> _TASK DIRECTIONS_
Among the entries below, please show each line that carries the word "eauto".

————

Lemma runs_then_cons c fc steps fin tr code :
  runs_then ((c, fc) :: steps) fin tr code ↔
  (∃ err, tr = [(c, Some err)] ∧ code = fc) ∨ (∃ tr', tr = (c, None) :: tr' ∧ runs_then steps fin tr' code).
Proof.
  split.
  - intros [(rest & -> & H)|([|k] & c' & err & Hk & ->)].
    + right. eexists. split; [done|]. left. eauto.
    + left. cbn in Hk. simplify_eq. eauto.
    + right. cbn in Hk. eexists. split; [done|]. right. eauto 10.
  - intros [(err & -> & ->)|(tr' & -> & [(rest & -> & H)|(k & c' & err & Hk & ->)])].
    + right. by exists 0, c, err.
    + left. eauto.
    + right. by exists (S k), c', err.
Qed.

(** ** Behaviour of sequences *)
Section behaviour.
Implicit Types (tr : trace) (code : Z) (fin : trace → Z → Prop).

Lemma behaves_bind_assoc {A B} (m : prog A) (g : A → prog B) (f : B → prog unit) s tr code :
  behaves s ((m ≫= g) ≫= f) tr code ↔ behaves s (m ≫= λ x, g x ≫= f) tr code.
Proof.
  revert s tr. induction m as [a|c|c k IH|x m IH|c m IH]; intros s tr; cbn; [done|done|..];
    split; inversion 1; subst; constructor; by apply IH.
Qed.

(** A program that only changes settings *)
Fixpoint silent {A} (p : prog A) (a : A) : Prop :=
  match p with Done a' => a' = a | Tell _ p => silent p a | _ => False end.

Lemma behaves_silent {A} (p : prog A) a (f : A → prog unit) tr code :
  silent p a → behaves None (p ≫= f) tr code ↔ behaves None (f a) tr code.
Proof.
  induction p as [a'| | |x p IH|]; cbn; [by intros ->|done|done| |done].
  intros Hp. rewrite <- IH by done. split; [by inversion 1|by constructor].
Qed.

Lemma behaves_exits s fc tr code : behaves s (Exit fc) tr code ↔ ends_with fc tr code.
Proof. split; [by inversion 1|]. intros [-> ->]. constructor. Qed.
Lemma behaves_returns s tr code : behaves s (Done tt) tr code ↔ ends_with 0 tr code.
Proof. split; [by inversion 1|]. intros [-> ->]. constructor. Qed.

(** [follows p steps fin]: the program is the steps in order and then what [fin] says. *)
Definition follows (p : prog unit) (steps : list (Call * Z)) fin : Prop :=
  ∀ tr code, behaves None p tr code ↔ runs_then steps fin tr code.

Lemma follows_end p fin : (∀ tr code, behaves None p tr code ↔ fin tr code) → follows p [] fin.
Proof. intros H tr code. by rewrite runs_then_nil. Qed.

Lemma follows_call fc c (f : option error → prog unit) steps fin :
  (∀ err, f (Some err) = Exit fc) → follows (f None) steps fin → follows (call c ≫= f) ((c, fc) :: steps) fin.
Proof.
  intros Hf Hn tr code. rewrite runs_then_cons. split.
  - inversion 1 as [| |? ? ? err ? ? Hb| | |]; subst. destruct err as [err|]; cbn in *.
    + rewrite Hf, behaves_exits in Hb. destruct Hb as [-> ->]. eauto.
    + right. eexists. split; [done|]. by apply Hn.
  - intros [(err & -> & ->)|(tr' & -> & Hp)]; apply behaves_do; cbn; [rewrite Hf; apply behaves_exit|by apply Hn].
Qed.

Lemma follows_assoc {A B} (m : prog A) (g : A → prog B) f steps fin :
  follows (m ≫= λ x, g x ≫= f) steps fin → follows ((m ≫= g) ≫= f) steps fin.
Proof. intros H tr code. by rewrite behaves_bind_assoc. Qed.

Lemma follows_must fc c p steps fin : follows p steps fin → follows (must_code fc c ≫= λ _, p) ((c, fc) :: steps) fin.
Proof. intros Hp. by apply follows_assoc, follows_call. Qed.

Lemma follows_last fc c : follows (must_code fc c) [(c, fc)] (ends_with 0).
Proof. apply follows_call; [done|]. apply follows_end, behaves_returns. Qed.

Lemma follows_silent {A} (p : prog A) a f steps fin : silent p a → follows (f a) steps fin → follows (p ≫= f) steps fin.
Proof. intros Hs Hf tr code. by rewrite behaves_silent. Qed.
End behaviour.

(** ** The order of the start-up *)
Definition casskop_steps (e : env) (v : FlagValues) : list (Call * Z) := [
  (AddToScheme "client-go", 2%Z); (AddToScheme "db.orange.com/v2", 2%Z);
  (Become "casskop-lock", 1%Z); (GetConfig, 1%Z);
  (NewManager (mkOptions (watchNamespace e) (default ":8080" (fl_MetricsAddr v)) (default ":8081" (fl_ProbeAddr v))), 1%Z);
  (Complete backupRegistration, 1%Z); (Complete clusterRegistration, 1%Z); (Complete restoreRegistration, 1%Z);
  (AddHealthzCheck "healthz", 1%Z); (AddReadyzCheck "readyz", 1%Z); (Start, 1%Z)].

Lemma setLogging_silent e devel : silent (setLogging e devel) ((getLogLevel e == DebugLevel) || devel).
Proof. unfold setLogging, when. by repeat case_bool_decide. Qed.

Lemma casskop_follows (e : env) v : follows (casskop e (FlagSet v)) (casskop_steps e v) (ends_with 0).
Proof.
  unfold casskop, init. apply follows_assoc, follows_must, follows_must.
  unfold main. eapply follows_silent; [done|]. eapply follows_silent; [done|]. cbn beta iota zeta.
  eapply follows_silent; [apply setLogging_silent|]. eapply follows_silent; [done|].
  eapply (follows_silent _ tt); [by destruct (getWatchNamespace e)|]. eapply follows_silent; [done|].
  do 8 apply follows_must. apply follows_last.
Qed.

(** [casskop] starts in this order: the schemes, the lock of the leader, the
    manager for the watched name space, the three controllers, the two checks, and then
    the manager.  The calls made are a prefix of that list; each was answered by nil but
    the last one, whose error ends the process with that step's code; code 0 comes only
    with every step done.  Any such run is possible.  In particular nothing reconciles
    before the lock is held, and the manager never runs with a controller missing. *)
Theorem casskop_starts_in_order (e : env) v tr code :
  behaves None (casskop e (FlagSet v)) tr code ↔ runs_then (casskop_steps e v) (ends_with 0) tr code.
Proof. apply casskop_follows. Qed.

(** RESYNC_PERIOD is read and printed, and nothing else depends on it. *)
Theorem resync_period_ignored (e : env) x v tr code :
  behaves None (casskop (<["RESYNC_PERIOD" := x]> e) (FlagSet v)) tr code ↔
  behaves None (casskop e (FlagSet v)) tr code.
Proof.
  etrans; [apply casskop_follows|symmetry; etrans; [apply casskop_follows|]]. unfold casskop_steps, watchNamespace, getWatchNamespace.
  by rewrite lookup_insert_ne.
Qed.

(** The events of restores are recorded under the name of the backup controller. *)
Example restore_recorder : reg_Recorder restoreRegistration = reg_Recorder backupRegistration.
Proof. reflexivity. Qed.

(** The environment: unset and unknown levels give the default, the case does not matter. *)
Example log_levels :
  getLogLevel ∅ = InfoLevel ∧ getLogLevel {[ "LOG_LEVEL" := "Debug" ]} = DebugLevel ∧
  getLogLevel {[ "LOG_LEVEL" := "verbose" ]} = InfoLevel.
Proof. split_and!; reflexivity. Qed.
Example resync_periods :
  getResyncPeriod ∅ = 10%Z ∧ getResyncPeriod {[ "RESYNC_PERIOD" := "-30" ]} = (-30)%Z ∧
  getResyncPeriod {[ "RESYNC_PERIOD" := "30s" ]} = 10%Z ∧ getResyncPeriod {[ "RESYNC_PERIOD" := "9223372036854775808" ]} = 10%Z.
Proof. split_and!; vm_compute; reflexivity. Qed.

(** ** The order of the start-up of multi-casskop *)
Section multi.
Context {QL : QuantityLib} {Lib : MultiLib}.

Definition config_steps (remotes : list string) : list (Call * Z) :=
  (GetConfig, 1%Z) :: ((λ r, (NamedConfig r, 1%Z)) <$> remotes).
Definition watch_steps (namespace local : string) (remotes : list string) : list (Call * Z) :=
  (Watch "MultiCasskop" local namespace, 1%Z) ::
  ((λ c, (Watch "CassandraCluster" c namespace, 1%Z)) <$> remotes ++ [local]).
(** The manager runs beside the server of the checks, and either ends the process. *)
Definition serves (tr : trace) (code : Z) : Prop :=
  (tr = [(Start, None)] ∧ code = 0%Z) ∨ (∃ err, tr = [(Start, Some err)] ∧ code = 1%Z) ∨
  (∃ err, tr = [(ListenAndServe ":8081", Some err)] ∧ code = 1%Z).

————

> _SOLUTION FOR THIS PROBLEM_
    + right. eexists. split; [done|]. left. eauto.
    + left. cbn in Hk. simplify_eq. eauto.
    + right. cbn in Hk. eexists. split; [done|]. right. eauto 10.
    + left. eauto.
    + rewrite Hf, behaves_exits in Hb. destruct Hb as [-> ->]. eauto.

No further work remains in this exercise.